No presente artigo, propomo-nos passar em revista os poderes que a Constituição e a Lei


conferem à Procuradoria – Geral da República e, por consequência, fazer uma apreciação
crítica, reportando-nos sempre que possível a casos concretos, das acções e omissões do
referido órgão do Estado.

Nos termos da Constituição em vigor (artigo 136.º, número 2) «à Procuradoria – Geral da


República compete a defesa da legalidade democrática e, em especial, representar o Estado,
exercer a acção penal e defender os interesses que lhe forem determinados por lei».

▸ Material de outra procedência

(** A run of steps 2 to 6 either stops with an exception, having written
    nothing, or goes through all of them, writes the audio object, and
    returns the assembled record after the best-effort save. *)
Lemma generate_fresh_shape (rt : Runtime) (startTime : Z)
      (url userId : jsstring) (env : Env) (origin : jsstring) (w : World) :
  let file := audio_file_name (generateCacheKey url) in
  (exists message w',
      generate_fresh rt startTime url userId env origin w = (Throw message, w') /\
      only_calls (step_call file) w w') \/
  (exists content summary key response put_fault w3,
      let audio := resp_bytes response in
      let w1 := record_call rt (EvFetchPage url) w in
      let w4 := record_call rt
                  (EvTts (tts_endpoint env) key (truncate_at 800 600 summary))
                  w3 in
      let w5 := stored rt file audio w4 in
      let d := assembled url (extractTitle rt url) summary file origin userId
                         (clock w5 - startTime) (len content) (len audio) in
      let w6 := snd (save_if_bound rt env d w5) in
      generate_fresh rt startTime url userId env origin w =
      (Ok (GenSuccess (view_of_data d (origin ++ str "/audio/" ++ file)
                                    (clock w6) None)), w6) /\
      only_calls (step_call file) w w3 /\
      scrapeWebpage rt url w = (Ok content, w1) /\
      summarizeArticle rt (AI env) (truncate_at 1000 800 content) w1
      = (Ok summary, w3) /\
      generateAudio rt summary env w3 = (Ok audio, w4) /\
      100 <= len content /\ 50 <= len summary /\
      ELEVENLABS_API_KEY env = Some key /\
      http_post_tts rt (tts_endpoint env) key (truncate_at 800 600 summary)
      = Responded response /\
      resp_ok response = true /\ len audio <> 0 /\
      AUDIO_BUCKET env = Some put_fault /\ put_fault file = None).
Proof.
  intros file.
  cbv beta iota zeta delta [generate_fresh bind try_catch throw ret Date_now].
  destruct (scrapeWebpage_world rt url w) as [r [Hs Hlen]]. rewrite Hs.
  destruct r as [content|msg].
  2:{ left. do 2 eexists. split; [reflexivity|]. stopped. }
  specialize (Hlen content eq_refl).
  destruct (len content <? 100) eqn:E100; [lia|].
  destruct (AI env) as [run|] eqn:Hai.
  2:{ left. do 2 eexists. split; [reflexivity|]. stopped. }
  destruct (summarizeArticle_cases rt (Some run)
              (truncate_at 1000 800 content)
              (record_call rt (EvFetchPage url) w))
    as [[msg Hsum]|[[msg Hsum]|[summary [Hsum [Hsl _]]]]]; rewrite Hsum.
  { left. do 2 eexists. split; [reflexivity|]. stopped. }
  { left. do 2 eexists. split; [reflexivity|]. stopped. }
  destruct (len summary <? 30) eqn:E30; [lia|].
  set (w2 := record_call rt
               (EvAiRun llama systemPrompt
                  (userPrompt
                     (truncate_at 1000 800 (truncate_at 1000 800 content))))
               (record_call rt (EvFetchPage url) w)) in *.
  assert (Hw2 : only_calls (step_call file) w w2) by (unfold w2; stopped).
  destruct (generateAudio_cases rt summary env w2)
    as [[msg Ha]|[key [Hkey [Hne [[msg Ha]|[response [Ha [Hpost [Hok Hbytes]]]]]]]]];
    rewrite Ha.
  { left. do 2 eexists. split; [reflexivity|]. exact Hw2. }
  { left. do 2 eexists. split; [reflexivity|].
    apply only_calls_call; [exact Hw2|reflexivity]. }
  cbv beta iota zeta.
  destruct (len (resp_bytes response) =? 0) eqn:Eb;
    [apply Z.eqb_eq in Eb; contradiction|].
  cbv beta iota zeta.
  destruct (AUDIO_BUCKET env) as [put_fault|] eqn:Hbucket.
  2:{ left. do 2 eexists. split; [reflexivity|].
      apply only_calls_call; [exact Hw2|reflexivity]. }
  rewrite bucket_put_run. fold file.
  destruct (put_fault file) as [msg|] eqn:Hput.
  { left. do 2 eexists. split; [reflexivity|].
    apply only_calls_call;
      [apply only_calls_call; [exact Hw2|reflexivity]
      |cbn [step_call]; rewrite eqs_refl; reflexivity]. }
  right. exists content, summary, key, response, put_fault, w2.
  cbv beta iota zeta.
  rewrite !save_if_bound_run. cbn [snd].
  split; [reflexivity|].
  split; [exact Hw2|]. split; [reflexivity|].
  repeat (split; [first [assumption|reflexivity]|]).
  first [assumption|reflexivity].
Qed.

Lemma checked_world (rt : Runtime) (env : Env) (url : jsstring) (w : World) :
  checked rt env url w =
  match PODCAST_DB env with
  | Some _ => record_call rt (EvDbSelectByUrl url) (record_call rt EvDbExec w)
  | None => w
  end.
Proof.
  unfold checked. rewrite init_if_bound_run, check_database_run. cbn [snd].
  destruct (PODCAST_DB env); reflexivity.
Qed.

Lemma checked_only_calls (rt : Runtime) (env : Env) (url : jsstring)
      (w : World) :
  only_calls lookup_call w (checked rt env url w).
Proof.
  rewrite checked_world.
  destruct (PODCAST_DB env) as [db|].
  - apply only_calls_call; [|reflexivity].
    apply only_calls_call; [|reflexivity]. apply only_calls_refl.
  - apply only_calls_refl.
Qed.

Lemma check_database_value (rt : Runtime) (env : Env) (url : jsstring)
      (w : World) :
  fst (check_database rt env url (snd (init_if_bound rt env w)))
  = Ok (cache_lookup env url w).
Proof.
  rewrite init_if_bound_run, check_database_run. unfold cache_lookup.
  cbn [snd]. destruct (PODCAST_DB env) as [db|]; reflexivity.
Qed.

(** [generatePodcastSync] is the lookup, then either the cached record or
    the fresh run with its exception turned into a failure result. *)
Lemma generatePodcastSync_run (rt : Runtime) (url userId : jsstring)
      (env : Env) (origin : jsstring) (w : World) :
  generatePodcastSync rt url userId env origin w =
  match cache_lookup env url w with
  | Some cachedData =>
      (Ok (GenSuccess (cached_view origin cachedData)), checked rt env url w)
  | None =>
      match generate_fresh rt (clock w) url userId env origin
                           (checked rt env url w) with
      | (Ok result, w') => (Ok result, w')
      | (Throw message, w') => (Ok (failure_of message), w')
      end
  end.
Proof.
  rewrite checked_world. unfold cache_lookup.
  cbv beta iota zeta delta [generatePodcastSync Date_now try_catch bind ret].
  rewrite init_if_bound_run. cbv beta iota zeta.
  rewrite check_database_run.
  destruct (PODCAST_DB env) as [db|]; cbv beta iota zeta.
  - destruct (select_fault db url); cbv beta iota zeta.
    + destruct (generate_fresh rt (clock w) url userId env origin _)
        as [[result|message] w']; reflexivity.
    + cbn [podcasts record_call].
      destruct (find (fun r => eqs (row_url r) url) (podcasts w));
        cbn [option_map]; cbv beta iota zeta; [reflexivity|].
      destruct (generate_fresh rt (clock w) url userId env origin _)
        as [[result|message] w']; reflexivity.
  - destruct (generate_fresh rt (clock w) url userId env origin w)
      as [[result|message] w']; reflexivity.
Qed.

No mesmo sentido, a Lei 5/90, da Procuradoria – Geral da República, no artigo 2.º enumera,
pormenorizadamente, as competências daquela entidade. Iremos, todavia, de seguida, referir
apenas as alíneas daquele artigo que nos parecem de maior utilidade para análise do tema que
nos propomos:

Artigo 2.º «Compete à Procuradoria – Geral da República»:

a) exercer o controlo genérico da legalidade, de forma a que a lei seja respeitada pelos
organismos do Estado e entidades económicas e sociais, em geral, utilizando o mecanismo de
protesto, se necessário;

b) exercer a acção penal;

c) ordenar a prisão preventiva em instrução preparatória e fazer cumprir a prisão


ordenada pelos tribunais;

d) validar a prisão preventiva em instrução preparatória ordenada pelas autoridade de


investigação e instrução criminal ou por outras entidades competentes e prorrogá-las, nos
termos da lei;

e) instruir processos criminais, colaborar na instrução e requisitar diligências


complementares de prova;
f) efectuar inquéritos preliminares destinados a averiguar a existência de infracções
criminais, enviando-os aos órgãos de instrução e investigação criminal quando se apurem
indícios suficientes para procedimento criminal.

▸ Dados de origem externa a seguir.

Lemma tally_entry l k n :
  NoDup (map fst l) -> (k, n) ∈ l -> tally l k = n.
Proof.
  unfold tally. induction l as [|[k0 n0] l IH]; intros Hnd Hin; [by apply elem_of_nil in Hin|].
  cbn [map fst] in Hnd. apply NoDup_cons in Hnd as [Hk0 Hnd].
  cbn [sum_list_with fst snd]. apply elem_of_cons in Hin as [E|Hin].
  - injection E as -> ->. rewrite String.eqb_refl.
    assert (H : sum_list_with (fun e => if String.eqb (fst e) k0 then snd e else 0%nat) l = 0%nat).
    { clear -Hk0. induction l as [|[k1 n1] l IH]; [done|]. cbn [sum_list_with fst snd].
      cbn [map fst] in Hk0. apply not_elem_of_cons in Hk0 as [Hne Hk0].
      destruct (String.eqb_spec k1 k0) as [->|_]; [done|]. by rewrite IH. }
    lia.
  - destruct (String.eqb_spec k0 k) as [->|_].
    + exfalso. apply Hk0. apply list_elem_of_fmap. by exists (k, n).
    + by rewrite IH.
Qed.

Lemma tally_perm l1 l2 k : Permutation l1 l2 -> tally l1 k = tally l2 k.
Proof. unfold tally. by intros ->. Qed.

Lemma own_entries_perm {V} (l : list (string * V)) : Permutation (own_entries l) l.
Proof.
  unfold own_entries. rewrite js_sort_perm.
  induction l as [|e l IH]; [done|]. cbn [List.filter].
  destruct (bool_decide _); cbn [negb app].
  - by constructor.
  - rewrite <- Permutation_middle. by constructor.
Qed.

Lemma sort_reps_perm l : Permutation (sort_reps l) l.
Proof. unfold sort_reps. by rewrite js_sort_perm, own_entries_perm. Qed.

Lemma sort_reps_sorted l :
  StronglySorted (fun a b => (snd b <= snd a)%nat) (sort_reps l).
Proof.
  assert (Hgt : forall x y : string * nat,
            Num.gt (Num.of_Z (Z.of_nat (snd y) - Z.of_nat (snd x))) Num.zero
            = (Z.of_nat (snd x) <? Z.of_nat (snd y))).
  { intros x y. unfold Num.gt, Num.lt, Num.zero, Num.of_Z.
    destruct (Z.ltb_spec (Z.of_nat x.2) (Z.of_nat y.2)) as [H|H].
    - apply Qltb_true. change 0%Q with (inject_Z 0). rewrite <- Zlt_Qlt. lia.
    - apply not_true_is_false. intros E%Qltb_true.
      change 0%Q with (inject_Z 0) in E. rewrite <- Zlt_Qlt in E. lia. }
  apply js_sort_sorted.
  - intros a b c. lia.
  - intros x y. rewrite Hgt. intros H%Z.ltb_lt. lia.
  - intros x y. rewrite Hgt. intros H%Z.ltb_ge. lia.
Qed.

Lemma sortedReps_facts data :
  let S := sort_reps (fold_left (fun l a => rep_add (responder a) l) data []) in
  NoDup (fst <$> S)
  /\ (fst <$> S) ≡ₚ reps_of data
  /\ (forall k n, (k, n) ∈ S -> n = leads_of data k).
Proof.
  cbv zeta. set (R := fold_left (fun l a => rep_add (responder a) l) data []).
  pose proof (sort_reps_perm R) as Hperm.
  destruct (reps_fold data [] (NoDup_nil_2)) as (Hnd & Htally & Hkeys).
  fold R in Hnd, Htally, Hkeys.
  assert (HndS : NoDup (fst <$> sort_reps R)).
  { rewrite (fmap_Permutation fst _ _ Hperm). exact Hnd. }
  split; [done|]. split.
  - apply NoDup_Permutation; [done | apply NoDup_remove_dups |].
    intros k. unfold reps_of. rewrite elem_of_remove_dups.
    rewrite (fmap_Permutation fst _ _ Hperm).
    change (fst <$> R) with (map fst R).
    rewrite Hkeys. cbn [map]. rewrite elem_of_nil.
    rewrite (list_elem_of_In (List.filter _ _) k), filter_In, <- list_elem_of_In,
      negb_true_iff, String.eqb_neq.
    tauto.
  - intros k n Hin.
    assert (Hk : k <> "__proto__").
    { assert (Hin' : k ∈ map fst R).
      { rewrite <- (fmap_Permutation fst _ _ Hperm). apply list_elem_of_fmap. by exists (k, n). }
      apply Hkeys in Hin' as [Hin'|[Hk _]]; [by apply elem_of_nil in Hin' | done]. }
    rewrite <- (tally_entry _ k n HndS Hin).
    rewrite (tally_perm _ _ k Hperm), Htally by done. unfold tally. simpl. lia.
Qed.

Decorre da leitura destas alíneas que o Ministério Público é um órgão do Estado, autónomo
em relação aos demais órgãos, porque se move apenas por critérios de legalidade e
objectividade, e que se trata de um órgão auxiliar da Justiça, na medida em que intervém junto
dos tribunais e no processo, concorrendo para a boa aplicação da Lei.

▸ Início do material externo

Lemma saved_reference_window inp w ref :
  let w' := snd (initiateTransfer fault tape inp w) in
  EvSave ref ∈ events_since w w' ->
  (rng w + 13 <= rng w')%nat /\
  (12 <= length (filter (fun b => (b < 248)%nat) (drawn tape (rng w) (rng w'))))%nat /\
  ref = token_of_bytes (drawn tape (rng w) (rng w')).
Proof.
  cbv zeta. intros Hin.
  destruct (attempt_saved_reference inp w ref Hin) as [-> ->].
  pose proof (generate_complete tape (rng w)) as (H13 & H12 & Htok).
  cbv zeta in *. done.
Qed.

(** In a run of conflicts that ends in a success, the world before the
    successful attempt, and where the references saved before it came
    from. *)
Lemma conflict_run_last inp n w t w' :
  conflict_run fault tape inp n w t w' ->
  exists w_last evs,
    trace w_last = trace w ++ evs /\
    initiateTransfer fault tape inp w_last = (Ok t, w') /\
    (rng w <= rng w_last)%nat /\
    (forall ref, EvSave ref ∈ evs ->
       exists p q, (rng w <= p)%nat /\ (p + 13 <= q)%nat /\
                   (q <= rng w_last)%nat /\
                   ref = token_of_bytes (drawn tape p q)).
Proof.
  induction 1 as [w t w' E|n w e w1 t w' E Hc Hrun IH].
  - exists w, []. rewrite app_nil_r. repeat split; [done|lia|].
    intros ref Hin. by apply elem_of_nil in Hin.
  - destruct IH as (w_last & evs2 & Ht2 & Hlast & Hrng & Hrefs).
    destruct (attempt_trace fault tape inp w) as (evs1 & Ht1 & _ & _).
    pose proof (attempt_rng_mono inp w) as Hmono.
    rewrite E in Ht1, Hmono. simpl in Ht1, Hmono, Ht2, Hrng.
    exists w_last, (evs1 ++ [EvSleep 100] ++ evs2).
    split; [rewrite Ht2, Ht1; by rewrite <- !app_assoc|].
    split; [done|]. split; [lia|].
    intros ref Hin. rewrite !elem_of_app in Hin.
    destruct Hin as [Hin|[Hin|Hin]].
    + pose proof (saved_reference_window inp w ref) as Hwin.
      cbv zeta in Hwin. rewrite E in Hwin. simpl in Hwin.
      rewrite (events_since_app w w1 evs1 Ht1) in Hwin.
      destruct (Hwin Hin) as (H13 & _ & ->).
      exists (rng w), (rng w1). repeat split; [lia|lia|lia].
    + apply list_elem_of_singleton in Hin. discriminate.
    + destruct (Hrefs ref Hin) as (p & q & Hp & Hq & Hq' & ->).
      simpl in Hp. exists p, q. repeat split; lia.
Qed.

(** C7. The reference that an attempt offers to the store, and so the
    reference of the transfer it returns, is the token spelled by the bytes
    that this attempt has drawn from the random source: the first twelve
    of them below 248, each taken modulo 62 as an index into the digits and
    letters. It has twelve characters, all of them digits or letters, and
    at least thirteen bytes were drawn for it. The attempts of a retried
    transfer draw one after the other: the reference of the transfer that
    is finally returned is spelled by the bytes of the last attempt, and
    each reference saved by an earlier attempt by bytes drawn before
    those. *)
Theorem reference_fresh_per_attempt inp :
  (forall w ref,
     let w' := snd (initiateTransfer fault tape inp w) in
     EvSave ref ∈ events_since w w' ->
     (rng w + 13 <= rng w')%nat /\
     ref = token_of_bytes (drawn tape (rng w) (rng w')) /\
     String.length ref = 12%nat /\
     Forall (fun c => is_alphanumeric c = true)
       (String.list_ascii_of_string ref)) /\
  (forall w t w',
     initiateTransfer fault tape inp w = (Ok t, w') ->
     EvSave (reference t) ∈ events_since w w') /\
  (forall n w t w',
     conflict_run fault tape inp n w t w' ->
     exists w_last,
       initiateTransfer fault tape inp w_last = (Ok t, w') /\
       (rng w <= rng w_last)%nat /\
       reference t = token_of_bytes (drawn tape (rng w_last) (rng w')) /\
       (forall ref, EvSave ref ∈ events_since w w_last ->
          exists p q, (rng w <= p)%nat /\ (p + 13 <= q)%nat /\
                      (q <= rng w_last)%nat /\
                      ref = token_of_bytes (drawn tape p q))).
Proof.
  split; [|split].
  - intros w ref w' Hin.
    destruct (saved_reference_window inp w ref Hin) as (H13 & H12 & ->).
    destruct (token_of_bytes_chars _ H12) as [Hlen Hall].
    done.
  - apply attempt_success_saves.
  - intros n w t w' Hrun.
    destruct (conflict_run_last inp n w t w' Hrun)
      as (w_last & evs & Ht & Hlast & Hrng & Hrefs).
    exists w_last. split; [done|]. split; [done|]. split.
    + pose proof (saved_reference_window inp w_last (reference t)) as Hwin.
      cbv zeta in Hwin. rewrite Hlast in Hwin. simpl in Hwin.
      apply Hwin. by eapply attempt_success_saves.
    + intros ref Hin. apply Hrefs.
      by rewrite (events_since_app w w_last evs Ht) in Hin.
Qed.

Resulta também daqueles enunciados legais um dos princípios basilares do nosso processo
penal, o princípio da oficiosidade ou estadualidade do processo penal, nos termos do qual a
Procuradoria – Geral da República, na qualidade de Ministério Público, tem o dever de
promover o processo-crime, por sua própria iniciativa, sem quaisquer restrições.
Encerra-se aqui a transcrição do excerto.